=== Begin Enclosure ===

Lemma raised_response_json r e : response_json r = inl e -> not_a_pattern_error e.
Proof. intros He. rewrite (response_json_raises _ He). split; discriminate. Qed.

Lemma raised_post_failed response :
  not_a_pattern_error (ValueError (post_failed_msg response)).
Proof.
  split; [discriminate|]. intros n Hn.
  destruct (unpack_msg_head n) as (rest & [Hu|Hu]); rewrite Hu in Hn; discriminate.
Qed.

Lemma raised_poll_failed log_url :
  not_a_pattern_error (ValueError (poll_failed_msg log_url)).
Proof.
  split; [discriminate|]. intros n Hn.
  destruct (unpack_msg_head n) as (rest & [Hu|Hu]); rewrite Hu in Hn; discriminate.
Qed.

End Outcome.

Ltac outcome :=
  cbv beta iota; cbn [run_outcome];
  try exact I;
  try apply raised_post_failed;
  try apply raised_poll_failed;
  try match goal with
      | Hr : getitem _ _ = inl ?e |- not_a_pattern_error ?e =>
          eapply raised_getitem; exact Hr
      | Hr : in_keys _ _ = inl ?e |- not_a_pattern_error ?e =>
          eapply raised_in_keys; exact Hr
      | Hr : response_json _ = inl ?e |- not_a_pattern_error ?e =>
          eapply raised_response_json; exact Hr
      | Hr : getitem ?v (lit "status") = inr ?st,
        Hw : eq_str ?st (lit "working") = false |- finished_payload ?v =>
          let items := fresh "items" in
          destruct (getitem_returns v (lit "status") Hr) as (items & -> & ?);
          exists items, st; auto
      end.

Section Outcome2.
Context `{PythonRuntime}.

(** Every way [run] can end: an exception that is not one of the pattern's,
    or a finished payload. *)
Lemma run_ensures_outcome api p : ensures (run api p) run_outcome.
Proof.
  unfold run. rewrite url_pattern_compiled.
  destruct api as [[|c api]|].
  1,3: apply ensures_lift; cbn; apply raised_missing.
  destruct (re.match_ url_pattern (c :: api)) as [m|] eqn:Hm.
  2:{ apply ensures_lift; cbn; apply raised_invalid. }
  destruct (match_groups _ Hm) as (secret & sync_id & _ & Hgroups & _).
  rewrite Hgroups.
  repeat ensure_step; outcome.
Qed.

(** X10. What [run] returns is always a dict with a [status] that is not
    "working": never the initial empty dict, never the payload of a poll that
    said "working". *)
Theorem returned_payload_is_finished svc api p log v :
  invoke svc (run api p) ≈ Ret (log, inr v) -> finished_payload v.
Proof.
  intros Hret.
  assert (Hleaf : (log, inr v) ∈ invoke svc (run api p)).
  { rewrite Hret. apply Leaf_Ret. }
  apply Leaf_interp_state_inv in Hleaf.
  exact (run_ensures_outcome api p Hleaf).
Qed.


End Outcome2.

Section RoundTrip.
Context `{PythonRuntime}.

(** Two readings of one string around a separator that the shorter text
    does not contain. *)
Lemma split_at_separator (x : N) (a a' b b' : str) :
  a ++ x :: b = a' ++ x :: b' -> ~ In x a -> ~ In x b -> a = a' /\ b = b'.
Proof.
  intros Heq Ha Hb. apply app_eq_app in Heq.
  destruct Heq as (l & [[Hl Hr] | [Hl Hr]]); destruct l as [|c l].
  - rewrite app_nil_r in Hl. cbn in Hr. injection Hr as Hr. auto.
  - cbn in Hr. injection Hr as <- Hr. exfalso. apply Ha.
    rewrite Hl. apply in_or_app. right. left. reflexivity.
  - rewrite app_nil_r in Hl. cbn in Hr. injection Hr as Hr. auto.
  - cbn in Hr. injection Hr as <- Hr. exfalso. apply Hb.
    rewrite Hr. apply in_or_app. right. left. reflexivity.
Qed.

Lemma digits_exclude (c : N) (l : str) :
  re.is_decimal_digit c = false ->
  Forall (fun d => re.is_decimal_digit d = true) l -> ~ In c l.
Proof.
  intros Hc Hl Hin. rewrite Forall_forall in Hl. apply Hl in Hin. congruence.
Qed.

(** X1. An endpoint written in the docstring's format, with a secret that
    holds neither [@] nor a newline and a sync id of decimal digits, passes
    validation, and the secret and the sync id read off it are the ones it
    was written with. *)
Theorem trigger_url_round_trip secret sync_id :
  ~ In 64%N secret ->
  ~ In 10%N secret ->
  Forall (fun c => re.is_decimal_digit c = true) sync_id ->
  validates (trigger_url secret sync_id) secret sync_id.
Proof.
  intros Hat Hnl Hid.
  assert (Hs : starts_with_trigger (trigger_url secret sync_id) secret sync_id).
  { exists 46%N, 46%N, [].
    split; [reflexivity|]. split; [discriminate|]. split; [discriminate|].
    split; [|exact Hid].
    apply Forall_forall. intros c Hc ->. contradiction. }
  destruct (re.match_ url_pattern (trigger_url secret sync_id)) as [m|] eqn:Hm;
    [|destruct (match_complete Hs Hm)].
  destruct (match_groups _ Hm) as (secret' & sync_id' & _ & Hgroups & Hs').
  exists m. split; [exact Hm|]. rewrite Hgroups.
  destruct Hs' as (x & y & tail & Heq & _ & _ & _ & Hid').
  unfold trigger_url in Heq. apply app_inv_head in Heq.
  change (lit "@app.getcensus.com/api/v1/syncs/")
    with (64%N :: lit "app.getcensus.com/api/v1/syncs/") in Heq.
  change (lit "@app") with (64%N :: lit "app") in Heq.
  rewrite <- !app_comm_cons in Heq.
  apply split_at_separator in Heq; [|exact Hat|].
  2:{ intros Hin. apply in_app_or in Hin. destruct Hin as [Hin|Hin].
      - vm_compute in Hin. intuition discriminate.
      - apply in_app_or in Hin. destruct Hin as [Hin|Hin].
        + revert Hin. apply digits_exclude; [reflexivity | exact Hid].
        + vm_compute in Hin. intuition discriminate. }
  destruct Heq as [<- Heq].
  apply (f_equal (skipn 31)) in Heq. cbn in Heq.
  apply split_at_separator in Heq.
  - destruct Heq as [<- _]. reflexivity.
  - apply digits_exclude; [reflexivity | exact Hid].
  - vm_compute. intuition discriminate.
Qed.

End RoundTrip.

Section Greedy.
Context `{PythonRuntime}.

(** A greedy repeat, read as the split it settles on. *)
Lemma max_repeat_split s p : forall rest pos marks m,
  re.sre_match (re.MAX_REPEAT s :: p) rest pos marks = Some m ->
  exists u w, rest = u ++ w
              /\ Forall (fun c => re.set_match s c = true) u
              /\ re.sre_match p w (pos + List.length u) marks = Some m.
Proof.
  induction rest as [|c rest IH]; intros pos marks m Hm.
  - exists [], []. cbn in Hm. rewrite Nat.add_0_r. auto.
  - assert (Hskip : re.sre_match p (c :: rest) pos marks = Some m ->
                    exists u w, c :: rest = u ++ w
                                /\ Forall (fun c => re.set_match s c = true) u
                                /\ re.sre_match p w (pos + List.length u) marks = Some m).
    { intros Hp. exists [], (c :: rest). rewrite Nat.add_0_r. auto. }
    cbn in Hm. destruct (re.set_match s c) eqn:Hc; [|auto].
    match type of Hm with
    | match ?R with _ => _ end = _ => destruct R as [m'|] eqn:Hrep
    end; [|auto].
    injection Hm as ->.
    destruct (IH (S pos) marks m Hrep) as (u & w & -> & Hu & Hw).
    exists (c :: u), w. cbn. rewrite <- plus_n_Sm. auto.
Qed.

=== End Enclosure ===

• _TASK REQUIREMENTS_
Only the lines above starting at the one containing "try exact I;" and ending at the one containing "eapply raised_in_keys; exact Hr", both included, are to be returned, exactly as they read.

• _ANSWER_
  try exact I;
  try apply raised_post_failed;
  try apply raised_poll_failed;
  try match goal with
      | Hr : getitem _ _ = inl ?e |- not_a_pattern_error ?e =>
          eapply raised_getitem; exact Hr
      | Hr : in_keys _ _ = inl ?e |- not_a_pattern_error ?e =>
          eapply raised_in_keys; exact Hr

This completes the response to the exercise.